• [Your objective]
Every line of the data that contains the string "gmap" must be copied.

• [Data extracts]
(** * altscore_challenge: H3 indexing and ring-neighbour aggregation

    A shallow embedding of [helper.py]:
    - [compute_neighbours_col] and [compute_neighbours_costs_for_row]
      (the neighbour aggregator),
    - [compute_h3_index] and [process_file_with_h3] (the chunked indexer).

    The H3 library ([h3.h3_distance], [h3.geo_to_h3]), DuckDB and the
    Parquet writer are external: the two H3 functions are parameters of the
    development, the I/O objects are modelled by an explicit world state
    together with a description of the outside: which external operation
    fails, and which schema pandas and pyarrow infer for a chunk.

    Floating-point attribute values are idealised as rationals: the
    rounding and overflow of float64 are not modelled. *)

From Stdlib Require Import QArith.
From stdpp Require Import gmap strings list.

Open Scope string_scope.
Open Scope list_scope.
Open Scope Z_scope.

(** ** Python exceptions and results *)

(** The exception classes that the modelled code can meet.  All of them are
    subclasses of Python's [Exception]. *)
Inductive exn : Type :=
| KeyError (key : string)
| ValueError (msg : string)
| TypeError (msg : string)
| H3Error (msg : string)
| IOError (msg : string).

(** Outcome of evaluating a Python expression: a value, or a raised
    exception. *)
Inductive result (A : Type) : Type :=
| Ok (a : A)
| Raise (e : exn).
Arguments Ok {A} a.
Arguments Raise {A} e.

#[global] Instance result_ret : MRet result := λ A a, Ok a.
#[global] Instance result_bind : MBind result := λ A B f m,
  match m with
  | Ok a => f a
  | Raise e => Raise e
  end.

Definition is_ok {A} (r : result A) : bool :=
  match r with Ok _ => true | Raise _ => false end.

(** ** Data model of the aggregator *)

(** One row of the hexagon table: its [hex_id] column and its numeric
    columns, by column name. *)
Record HexRow : Type := mkHexRow {
  hex_id : string;
  attrs : gmap string Q
}.

(** [row[col]] on a numeric column; a missing label raises [KeyError]. *)
Definition getitem (row : HexRow) (col : string) : result Q :=
  match attrs row !! col with
  | Some v => Ok v
  | None => Raise (KeyError col)
  end.

(** A float result, or [np.nan]. *)
Inductive npfloat : Type :=
| Float (q : Q)
| NaN.

Definition Qsum (l : list Q) : Q := foldr Qplus (0%Q) l.

(** [np.mean] of a non-empty list of numbers, as the exact quotient (what
    float64 arithmetic rounds is not modelled); the quotient is kept in
    lowest terms so that equal means are equal terms. *)
Definition np_mean (costs : list Q) : Q :=
  Qred (Qsum costs / inject_Z (Z.of_nat (length costs))).

Section Aggregator.

(** [h3.h3_distance]: the grid distance of two cells, which raises on
    cell identifiers it cannot handle. *)
Variable h3_distance : string → string → result Z.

• [Exercise response]
From stdpp Require Import gmap strings list.
  attrs : gmap string Q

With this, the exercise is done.